Ces prévisions, qui datent de 1849, se sont pleinement réalisées. On a multiplié les places, et de plus établi des ateliers nationaux. Les travaux publics offraient un moyen d’influence électorale dont le nouveau régime s’est habilement servi pour se créer des partisans. Une organisation très serrée tient le suffrage universel dans la dépendance de quelques hommes dévoués au chef, et quand cela ne suffit pas, on a recours à la menace, au tumulte, à la violence même, pour intimider le parti contraire. En 1849, et plusieurs fois depuis, les élections ont été troublées par des scènes déplorables. Quant au dédain des principes, les prévisions du publiciste anonyme sont encore dépassées. On suit une politique d’expédiens, qui n’a d’autre règle que l’intérêt du jour. Ce sera tantôt la liberté poussée jusqu’à la licence, tantôt des tendances tout opposées et non moins extrêmes. Le seul trait qu’on y retrouve infailliblement est une intention bien arrêtée d’étendre autant que possible l’action du pouvoir. On incline ainsi vers le socialisme juste assez pour s’assurer son appui, en ayant soin de ne lui faire de concessions qu’aux dépens des conservateurs.

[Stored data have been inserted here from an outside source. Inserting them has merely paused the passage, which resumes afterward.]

(** [saveExecutionContext] on either handle: [run] executes a statement. *)
Definition saveExecutionContext {A} (record : option ExecutionContextRecord) (now : time)
    (run : tstmt Z → ST CWorld (res (Z * A))) (unchanged : A) : ST CWorld (res A) :=
  match record with
  | None => mret (Ok unchanged)
  | Some record =>
    if negb (nonempty (TrimSpace (ec_ExecutionID record))) then mret (Ok unchanged)
    else if negb (nonempty (TrimSpace (ec_TenantID record))) then mret (Err ErrExecutionContextMissingTenant)
    else
      '(rowsAffected, a) ←? run (upsert_context (context_row_of record now));
      if rowsAffected =? 0 then mret (Err ErrExecutionContextTenantMismatch) else mret (Ok a)
  end.

Definition SaveExecutionContext (record : option ExecutionContextRecord) : ST CWorld (res ()) :=
  now ← c_now;
  saveExecutionContext record now (λ q, r ← c_exec q; mret (match r with Ok n => Ok (n, tt) | Err e => Err e end)) tt.

(** The artifact columns, the audit rows and the execution context, in one
    transaction. *)
Definition SaveExecutionArtifacts (taskID : uuid) (envelope receipt : string) : ST CWorld (res ()) :=
  '(db, t) ←? ctx_begin;
  now ← c_now;
  '(_, db) ←? on_store (tx_exec (save_artifacts taskID envelope receipt) db);
  t ←? ctx_all (saveRoboticsReceiptAudit taskID envelope receipt now ++
                saveAIToolReceiptAudit taskID envelope receipt now) db t;
  record ←? match executionContextRefsFromArtifacts envelope receipt return ST CWorld (res (option ExecutionContextRecord)) with
            | None => mret (Ok None)
            | Some refs =>
              '(source, _) ←? ctx_exec (loadExecutionContextTaskSource taskID) db t;
              mret (Ok (Some (build_context taskID refs source)))
            end;
  t ←? saveExecutionContext record now (λ q, ctx_exec q db t) t;
  ctx_commit db t.
End Writing.

(** ** Lineage *)

Definition lineage_receipt_fields : list (string * dec fieldsJSON) :=
  [str_field "execution_id"; str_field "transaction_id"; str_field "transaction_hash"; str_field "agent_id";
   str_field "runtime_id"; int_field "cpu_time_ms"; int_field "wall_time_ms"; int_field "memory_peak_mb";
   int_field "fs_bytes_written"; int_field "tool_calls"; bool_field "violation_occurred"; str_field "receipt_hash";
   str_field "hash"; str_field "previous_hash"; str_field "signature"; str_field "timestamp_utc"; str_field "violation"].

(** The fields of an [ExecutionLineageRecord], in its order. *)
Record ExecutionLineageRecord := mkLineageRecord {
  el_ExecutionID : string;
  el_TransactionID : string;
  el_TransactionHash : string;
  el_AgentID : string;
  el_CPUTimeMs : Z;
  el_WallTimeMs : Z;
  el_MemoryPeakMB : Z;
  el_FSBytesWritten : Z;
  el_ToolCalls : Z;
  el_ViolationOccurred : bool;
  el_ReceiptHash : string;
  el_PreviousHash : string;
  el_Signature : string;
  el_RuntimeID : string;
  el_TenantID : string;
  el_TimestampUTC : time;
  el_Status : string;
  el_PromptPreview : string;
  el_ViolationDetails : string;
}.

(** [strings.ToUpper]; letters beyond ASCII, which only reach the status column,
    are left alone. *)
Definition to_upper_ascii (a : ascii) : ascii := if in_range 97 122 (zb a) then bz (zb a - 32) else a.
Fixpoint ToUpper (s : string) : string :=
  match s with "" => "" | String a s => String (to_upper_ascii a) (ToUpper s) end.

Definition normalizeExecutionLineageStatus (status : string) (violationOccurred : bool) : string :=
  let normalized := ToUpper (TrimSpace status) in
  if violationOccurred && bool_decide (normalized = "COMPLETED") then "VIOLATION"
  else if nonempty normalized then normalized
  else if violationOccurred then "VIOLATION" else "COMPLETED".

Section Lineage.
Context `{Ext} `{CheckpointCodec} `{UUIDSupply}.

Definition BuildExecutionLineageRecordFromReceipt (executionReceipt tenantID runtimeID status promptPreview : string)
    (now : time) : res (option ExecutionLineageRecord) :=
  if negb (nonempty executionReceipt) || bool_decide (executionReceipt = "null") ||
     bool_decide (executionReceipt = "{}") then Ok None
  else match struct_of lineage_receipt_fields executionReceipt with
  | None => Err (Errorf "json: cannot unmarshal")
  | Some receipt =>
    let receiptHash := firstNonEmpty [get_str receipt "receipt_hash"; get_str receipt "hash"] in
    if negb (nonempty (get_str receipt "execution_id")) then Ok None
    else if negb (nonempty receiptHash) then Ok None
    else
      let stamp := get_str receipt "timestamp_utc" in
      let timestamp := if nonempty (TrimSpace stamp) then default now (parse_RFC3339 stamp) else now in
      let violated := get_bool receipt "violation_occurred" in
      let violation := get_str receipt "violation" in
      Ok (Some (mkLineageRecord (get_str receipt "execution_id") (get_str receipt "transaction_id")
        (get_str receipt "transaction_hash") (firstNonEmpty [get_str receipt "agent_id"; tenantID])
        (get_int receipt "cpu_time_ms") (get_int receipt "wall_time_ms") (get_int receipt "memory_peak_mb")
        (get_int receipt "fs_bytes_written") (get_int receipt "tool_calls") violated receiptHash
        (get_str receipt "previous_hash") (get_str receipt "signature")
        (firstNonEmpty [get_str receipt "runtime_id"; runtimeID]) tenantID timestamp
        (normalizeExecutionLineageStatus status violated) promptPreview
        (if violated || nonempty (TrimSpace violation)
         then any_map_text [("violation_type", str_text (firstNonEmpty [violation; "violation_recorded"]))] else "")))
  end.

Definition lineage_row_of (record : ExecutionLineageRecord) (timestamp : time) : lineage_row :=
  mkLineage (nullif_empty (el_TenantID record)) (el_ExecutionID record) (Some (el_ReceiptHash record))
    (Some (el_Signature record)) (el_PreviousHash record) (el_TransactionID record) (el_TransactionHash record)
    (el_AgentID record) (el_CPUTimeMs record) (el_WallTimeMs record) (el_MemoryPeakMB record)
    (el_FSBytesWritten record) (el_ToolCalls record) (el_ViolationOccurred record)
    (nullif_empty (el_RuntimeID record)) timestamp (nullif_empty (el_Status record))
    (nullif_empty (el_PromptPreview record)) (jsonb_text <$> nullif_empty (el_ViolationDetails record)).

Definition SaveExecutionLineage (record : ExecutionLineageRecord) : ST World (res ()) :=
  if negb (nonempty (TrimSpace (el_ExecutionID record))) || negb (nonempty (TrimSpace (el_ReceiptHash record)))
  then mret (Ok tt)
  else if negb (nonempty (TrimSpace (el_TenantID record))) then mret (Err ErrExecutionLineageMissingTenant)
  else
    now ← time_now;
    let timestamp := if el_TimestampUTC record =? zero_time then now else el_TimestampUTC record in
    exec (upsert_lineage (lineage_row_of record timestamp) now).

Definition HasTaskProofSyncTrigger : ST World (res bool) := exec (λ db, (Ok (lineage_trigger db), db)).

(** ** Revoking credential references *)

Definition credential_selected (tenantID referenceID : string) (x : credential_row) : bool :=
  bool_decide (ca_tenant_id x = tenantID) && bool_decide (ref_ReferenceID (ca_ref x) = referenceID) &&
  ref_Revocable (ca_ref x).

Definition revoke_credential (now : time) (x : credential_row) : credential_row :=
  mkCredentialRow (ca_envelope_id x) (ca_task_id x) (ca_tenant_id x) (ca_ref x) (Some now) (ca_persisted_at x).

(** [UPDATE ... SET revoked_at = NOW() WHERE ... AND revoked_at IS NULL RETURNING]. *)
Definition revoke_credential_statement (tenantID referenceID : string) (now : time) : tstmt credential_row := λ _ t,
  let live x := credential_selected tenantID referenceID x && bool_decide (ca_revoked_at x = None) in
  match head (filter (λ x, live x = true) (ai_credential_ref_audit t)) with
  | None => (Err ErrNoRows, t)
  | Some x => (Ok (revoke_credential now x),
               t {{ ai_credential_ref_audit ::= fmap (λ x, if live x then revoke_credential now x else x) }})
  end.

Definition RevokeAICredentialReference (tenantID referenceID : string) : ST CWorld (res credential_row) :=
  now ← c_now;
  r ← c_exec (revoke_credential_statement tenantID referenceID now);
  match r return ST CWorld (res credential_row) with
  | Ok ref => mret (Ok ref)
  | Err e =>
    if negb (bool_decide (e = ErrNoRows)) then mret (Err e)
    else
      q ← c_exec (λ _ t, (match head (filter (λ x, credential_selected tenantID referenceID x = true)
                                   (ai_credential_ref_audit t)) with
                          | Some x => Ok (ca_revoked_at x)
                          | None => Err ErrNoRows
                          end, t));
      mret match q with
      | Ok (Some _) => Err (Wrapf "" ErrCredentialReferenceRevoked (": " +:+ referenceID))
      | Ok None => Err ErrNoRows
      | Err e => Err e
      end
  end.
End Lineage.

(** ** Replaying the tool audit *)

(** What replay computes of an audit row. *)
Record audit_replay := mkReplay {
  ar_RuntimeSignature : string;
  ar_RuntimeSignaturePresent : bool;
  ar_RuntimeSignatureVerified : bool;
  ar_KeySource : string;
  ar_ValidationErrors : list string;
}.
Definition ar_Valid (r : audit_replay) : bool := bool_decide (ar_ValidationErrors r = []).

(** [if cond { errors = append(errors, name) }]. *)
Definition check (cond : bool) (name : string) : list string := if cond then [name] else [].
Definition differs (x y : string) : bool := negb (bool_decide (x = y)).
(** A non-empty value that is not the recorded one. *)
Definition contradicts (x y : string) : bool := nonempty x && differs x y.

Definition replay_envelope_fields : list (string * dec fieldsJSON) :=
  [str_field "execution_id"; str_field "tenant_id"; str_field "policy_decision_id"; str_field "policy_decision_hash";
   str_field "governed_action_hash"; str_field "routing_decision"; str_field "signature"].
Definition tool_replay_envelope_fields : list (string * dec fieldsJSON) :=
  [str_field "execution_id"; str_field "tenant_id"; str_field "policy_decision_id"; str_field "governed_action_hash";
   str_field "routing_decision"; str_field "request_hash"; str_field "response_hash"; str_field "signature"].

Definition or_empty (x : option string) : string := default "" x.

(** The receipt half, common to both replays. *)
Definition replay_receipt_errors (receiptRaw executionID receiptHash : string) (violated : bool) : list string :=
  match struct_of receipt_fields receiptRaw with
  | None => ["execution_receipt_invalid_json"]
  | Some receipt =>
    check (contradicts (get_str receipt "execution_id") executionID) "receipt_execution_id_mismatch"
    ++ check (contradicts (receipt_hash_of receipt) receiptHash) "receipt_hash_mismatch"
    ++ check (negb (nonempty (get_str receipt "signature"))) "runtime_receipt_signature_missing"
    ++ check (negb (Bool.eqb (get_bool receipt "violation_occurred") violated)) "violation_flag_mismatch"
  end.

Section Replay.
Context `{Ext} `{SortSlice}.

(** Which key the signatures are checked with, and the outcome. *)
Definition replay_key_source (publicKey : string) : string :=
  if nonempty (TrimSpace publicKey) then "runtime_registry"
  else if nonempty (TrimSpace (EnvOrLegacy "OVERTURE_RUNTIME_PUBLIC_KEY" "IGRIS_RUNTIME_PUBLIC_KEY"))
  then "env_fallback" else "".

Definition replay_verify (publicKey envelopeRaw receiptRaw : string) : res () :=
  if bool_decide (replay_key_source publicKey = "runtime_registry")
  then VerifyExecutionArtifactsRawWithPublicKey envelopeRaw receiptRaw publicKey
  else VerifyExecutionArtifactsRaw envelopeRaw receiptRaw.

Definition signature_errors (r : res ()) : list string :=
  match r with Ok _ => [] | Err e => ["runtime_signature_invalid: " +:+ error_text e] end.

Definition validateAIToolAuditReplay (row : tool_receipt_row) (publicKey : string) : audit_replay :=
  let receiptRaw := default "{}" (tr_execution_receipt row) in
  let envelope := struct_of tool_replay_envelope_fields (tr_execution_envelope row) in
  let envelopeErrors :=
    match envelope with
    | None => ["execution_envelope_invalid_json"]
    | Some e =>
      check (differs (get_str e "execution_id") (tr_execution_id row)) "execution_id_mismatch"
      ++ check (contradicts (get_str e "tenant_id") (tr_tenant_id row)) "tenant_id_mismatch"
      ++ check (contradicts (get_str e "policy_decision_id") (or_empty (tr_envelope_id row)))
           "permission_envelope_id_mismatch"
      ++ check (contradicts (get_str e "governed_action_hash") (or_empty (tr_tool_action_hash row)))
           "tool_action_hash_mismatch"
      ++ check (differs (get_str e "routing_decision") (tr_routing_decision row)) "routing_decision_mismatch"
      ++ check (contradicts (get_str e "request_hash") (or_empty (tr_request_hash row))) "request_hash_mismatch"
      ++ check (contradicts (get_str e "response_hash") (or_empty (tr_response_hash row))) "response_hash_mismatch"
      ++ check (negb (nonempty (get_str e "signature"))) "runtime_envelope_signature_missing"
    end in
  let signature := match envelope with Some e => get_str e "signature" | None => "" end in
  let receiptErrors :=
    if nonempty receiptRaw && negb (bool_decide (receiptRaw = "{}"))
    then replay_receipt_errors receiptRaw (tr_execution_id row) (or_empty (tr_receipt_hash row)) (tr_violation_occurred row)
    else [] in
  let present := nonempty signature && nonempty (or_empty (tr_receipt_signature row)) in
  let source := replay_key_source publicKey in
  let verify := replay_verify publicKey (tr_execution_envelope row) receiptRaw in
  mkReplay signature present (is_ok verify && present && nonempty source) source
    (envelopeErrors ++ receiptErrors ++ signature_errors verify).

Les Épanchemens d’un homme d’état résument donc très fidèlement l’histoire des dix années qui viennent de s’écouler. Aussi resteront-ils comme le plus brillant spécimen de la polémique genevoise, dont au reste les productions même les plus médiocres décèlent une aptitude générale à discuter les questions législatives et administratives. On y voit combien l’éducation républicaine familiarise tous les citoyens avec les intérêts de la chose publique. Malheureusement elle ne réussit pas de même à les mettre en garde contre les dangereux appâts du sophisme, et le peuple genevois se montre plus que d’autres accessible à ce genre de séduction.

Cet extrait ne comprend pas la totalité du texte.